(** The books at the start. *)
Record started (r : run_st) : Prop := {
  sr_wf : fsck_wf (r_fsck r);
  sr_cfg : sg (fk_seg (r_fsck r)) = sg (v_seg v);
  sr_sit : sit_upto (v_seg v) (TOTAL_SEGS (sg (v_seg v))) (sit_map (r_fsck r));
  sr_used : forall nid, valid_nid ns nid -> plain ns nid = true -> bit_be (fk_nat_area (r_fsck r)) nid = used_raw (entry_in_force ns nid);
  sr_nat : fk_bug (r_fsck r) = false -> r_nat_cnt r = u32 (count_ids (is_used ns) (entry_in_force ns) (ids ns));
  sr_marks : forall i, bit_be (main_map (r_fsck r)) i = false;
}.
Lemma build_sit_area_spec s sz : maps_ok s ->
  post (build_sit_area_bitmap s sz) (fun x => exists area, x.1.1 = with_area_maps s (sg_main_bitmap s) area /\ sit_upto s (TOTAL_SEGS (sg s)) area).
Proof.
  intros Hm. unfold build_sit_area_bitmap. cbv zeta. apply post_read; [fueled|]. intros _ _.
  eapply post_bind; [apply sit_area_spec; [done| |done]|].
  - split; [by apply Forall_replicate|lia].
  - intros [[area sum] free] Hu. cbn [fst] in Hu. exists area. split; [done|]. destruct Hu as [Hb Hu]. split; [done|].
    intros x se off Hx. apply Hu. lia.
Qed.
Lemma fsck_init_spec cur_cp backuped bug qf : post (fsck_init v cur_cp backuped bug qf) started.
Proof.
  unfold fsck_init. cbv zeta. rewrite Hview, res_bind_ret. destruct (build_nat_area_spec ns k n Hok Hcount Hnids Hplain) as (a & -> & D). rewrite res_bind_ret.
  set (zeros := replicate _ 0). set (s0 := with_area_maps _ _ _).
  eapply post_bind; [by apply (build_sit_area_spec s0)|]. intros [[s sum] free] (area & Es & Hup). cbn [fst] in Es. subst s. destruct Hup as [Hab Hup].
  cbn [post]. constructor; cbn [r_fsck r_nat_cnt].
  - constructor; unfold main_map, nid_map, sit_map, fk_seg; cbn [fk_vol fk_nat_area put_nat v_seg v_nm with_seg with_seg_disk sg_main_bitmap sg_sit_area with_area_maps with_entries ns_nm];
      [by apply Forall_replicate|apply D|done|done].
  - done.
  - split; [done|]. exact Hup.
  - intros nid Hv Hp. cbn [fk_nat_area]. by apply (ds_bit ns a).
  - cbn [fk_bug]. intros [_ Hb]%orb_false_elim. by apply (ds_valid ns a).
  - intros i. unfold main_map, fk_seg. cbn [fk_vol put_nat v_seg with_seg with_seg_disk sg_main_bitmap with_area_maps]. apply bit_be_zeros.
Qed.
End Start.

(** * Repairs do not hide errors *)

Definition bug_stays (st st' : fsck_st) : Prop := fk_bug st = true -> fk_bug st' = true.
Ltac inv_binds H :=
  repeat match type of H with
  | (_ ≫= _) = Ok _ => let x := fresh "x" in let E := fresh "E" in apply res_bind_Ok in H as (x & E & H)
  | (if ?b then _ else _) = Ok _ => destruct b
  | (match ?b with _ => _ end) = Ok _ => destruct b
  | Ok _ = Ok _ => apply Ok_inj in H; try subst
  | (_, _) = (_, _) => injection H as; subst
  | Oob = Ok _ => discriminate H
  | Die = Ok _ => discriminate H
  end.
Lemma on_nat_bug {A} st (f : nat_state -> res (A * nat_state)) x st' : on_nat st f = Ok (x, st') -> fk_bug st' = fk_bug st.
Proof. unfold on_nat. intros H. cbv zeta in H. by inv_binds H. Qed.
Lemma st_write_bug st a b st' : st_write st a b = Ok st' -> fk_bug st' = fk_bug st.
Proof. unfold st_write. intros H. by inv_binds H. Qed.
Lemma sanity_bug c st nid t st' o : sanity_check_nid c st nid F2FS_FT_MAX t = Ok (st', o) -> bug_stays st st'.
Proof.
  unfold sanity_check_nid, bug_stays. rewrite Z.eqb_refl. intros H B. inv_binds H; cbn; by rewrite ?B.
Qed.
Lemma fix_links_bug c l : forall st b ni st', fix_links_loop c l st b ni = Ok st' -> bug_stays st st'.
Proof.
  induction l as [|h l IH]; intros st b ni st' H B; cbn [fix_links_loop] in H; [by apply Ok_inj in H as <-|].
  apply res_bind_Ok in H as ([b1 ni1] & _ & H). apply res_bind_Ok in H as ([st1 o] & Hs & H). apply res_bind_Ok in H as (b2 & _ & H).
  destruct ni1 as [i|]; [|discriminate H]. apply res_bind_Ok in H as (st2 & Hw & H). apply (IH _ _ _ _ H).
  rewrite (st_write_bug _ _ _ _ Hw). by apply (sanity_bug _ _ _ _ _ _ Hs).
Qed.
Lemma write_checkpoints_bug r r' : run_write_checkpoints r = Ok r' -> bug_stays (r_fsck r) (r_fsck r').
Proof. unfold run_write_checkpoints. intros H B. cbv zeta in H. inv_binds H. cbn. rewrite B. apply orb_true_r. Qed.
Lemma flush_journals_bug r r' : flush_journal_entries r = Ok r' -> bug_stays (r_fsck r) (r_fsck r').
Proof.
  unfold flush_journal_entries. intros H B. apply res_bind_Ok in H as ([n st] & Hn & H). apply on_nat_bug in Hn. cbv beta iota in H.
  apply res_bind_Ok in H as ([m s] & _ & H). cbv beta iota zeta in H. destruct (negb _ || negb _); [|apply Ok_inj in H as <-; cbn; congruence].
  apply (write_checkpoints_bug _ _ H). cbn. congruence.
Qed.
Lemma fix_metadata_bug c r r' : fix_metadata c r = Ok r' -> bug_stays (r_fsck r) (r_fsck r').
Proof.
  unfold fix_metadata. intros H B. apply res_bind_Ok in H as (r1 & H1 & H). apply flush_journals_bug in H1.
  apply res_bind_Ok in H as (st2 & H2 & H). unfold fix_hard_links in H2. apply fix_links_bug in H2. apply res_bind_Ok in H as (st3 & H3 & H).
  unfold fix_nat_entries in H3. apply res_bind_Ok in H3 as ([u st3'] & H3 & <-%Ok_inj). apply on_nat_bug in H3.
  apply res_bind_Ok in H as ([s bug] & _ & H). cbv beta iota in H. apply res_bind_Ok in H as (st4 & H4 & H). apply res_bind_Ok in H as (r5 & H5 & H).
  assert (fk_bug st4 = true) as B4.
  { unfold fix_curseg_info in H4. apply res_bind_Ok in H4 as ([s1 bad] & _ & H4). cbv beta iota in H4. apply res_bind_Ok in H4 as (s2 & _ & <-%Ok_inj).
    cbn. rewrite H3, (H2 (H1 B)). by rewrite !orb_true_r. }
  assert (fk_bug (r_fsck r5) = true) as B5.
  { unfold fix_checksum in H5. cbv zeta in H5. destruct (negb _); [by apply Ok_inj in H5 as <-|]. by inv_binds H5. }
  unfold fix_checkpoints in H. cbv zeta in H. inv_binds H. cbn. rewrite B5. apply orb_true_r.
Qed.

(** * The run *)

(** [do_fsck] without repairs up to the verdict. *)
Definition verdict (c : fsck_conf) (rc : run_conf) (v : vol) (cur_cp : Z) (backuped bug : bool) (qf : list qf_check) : res (Z * bool * run_st) :=
  r ← fsck_init v cur_cp backuped bug qf;
  r ← fsck_chk_and_fix_write_pointers c r;
  st ← fsck_chk_curseg_info c (r_fsck r);
  r ← full_walks c rc (with_fsck r st);
  verify_checks c rc r.

(** A clean volume, by the books at the verdict: every node id with a block was reached; the
    blocks marked are those the segment information of [v] says are in use; the counts agree
    with the mounted checkpoint's and the number of nodes with the node address table; every
    hard link was found; new blocks go to free places. *)
Record clean (v : vol) (ns : nat_state) (r : run_st) : Prop := {
  cl_nids : forall nid, valid_nid ns nid -> bit_be (fk_nat_area (r_fsck r)) nid = false;
  cl_reached : forall nid, valid_nid ns nid -> plain ns nid = true -> used_raw (entry_in_force ns nid) = true -> bit_be (nid_map (r_fsck r)) nid = true;
  cl_sit : forall segno se off, 0 <= segno < TOTAL_SEGS (sg (v_seg v)) -> get_seg_entry (v_seg v) segno = Ok se -> 0 <= off < 512 ->
    bit_be (se_cur_map se) off = true -> bit_be (main_map (r_fsck r)) (512 * segno + off) = true;
  cl_marked : forall i, 0 <= i < nbits (sit_map (r_fsck r)) -> bit_be (main_map (r_fsck r)) i = bit_be (sit_map (r_fsck r)) i;
  cl_blocks : n_valid_block (fk_counts (r_fsck r)) = n_chk_blk (fk_counts (r_fsck r));
  cl_nodes : n_valid_node (fk_counts (r_fsck r)) = n_chk_node (fk_counts (r_fsck r)) /\
    n_chk_node (fk_counts (r_fsck r)) = u32 (count_ids (is_used ns) (entry_in_force ns) (ids ns));
  cl_inodes : n_valid_inode (fk_counts (r_fsck r)) = n_chk_inode (fk_counts (r_fsck r));
  cl_free : get_le32 (g_ckpt (sg (v_seg v))) ofs_free_segment_count = Ok (r_sit_free r);
  cl_links : fk_links (r_fsck r) = [];
  cl_next : forall i, 0 <= i < 6 -> next_free (fk_seg (r_fsck r)) i;
}.

Section Sound.
Context (c : fsck_conf) (rc : run_conf) (v : vol) (ns : nat_state) (k n : Z).
Context (Hfix : k_fix_on c = false) (Hpreen : k_preen_mode c = 0) (Hmap : rc_show_file_map rc = false).
Context (Hlost : has_feature (v_feature v) F2FS_FEATURE_LOST_FOUND = false) (Hquota : sb_qf_ino (g_super (sg (v_seg v))) = [0; 0; 0]).
Context (Hview : nat_view v = Ok ns) (Hok : nat_ok ns k) (Hcount : journal_count ns n) (Hnids : journal_nids_ok ns n).
Context (Hplain : forall j nid, 0 <= j < n -> nid_in_journal (ns_sum ns) j = Ok nid -> plain ns nid = true).
Context (Hbm : bytes (nm_nid_bitmap (ns_nm ns))) (Hmaps : maps_ok (v_seg v)).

ABOUT THIS EXERCISE >> Look above for the line with "with the mounted" and the line with "cl_nids : forall", and reproduce exactly those two lines plus every line between, nothing more.

FINISHED EXERCISE >>
    with the mounted checkpoint's and the number of nodes with the node address table; every
    hard link was found; new blocks go to free places. *)
Record clean (v : vol) (ns : nat_state) (r : run_st) : Prop := {
  cl_nids : forall nid, valid_nid ns nid -> bit_be (fk_nat_area (r_fsck r)) nid = false;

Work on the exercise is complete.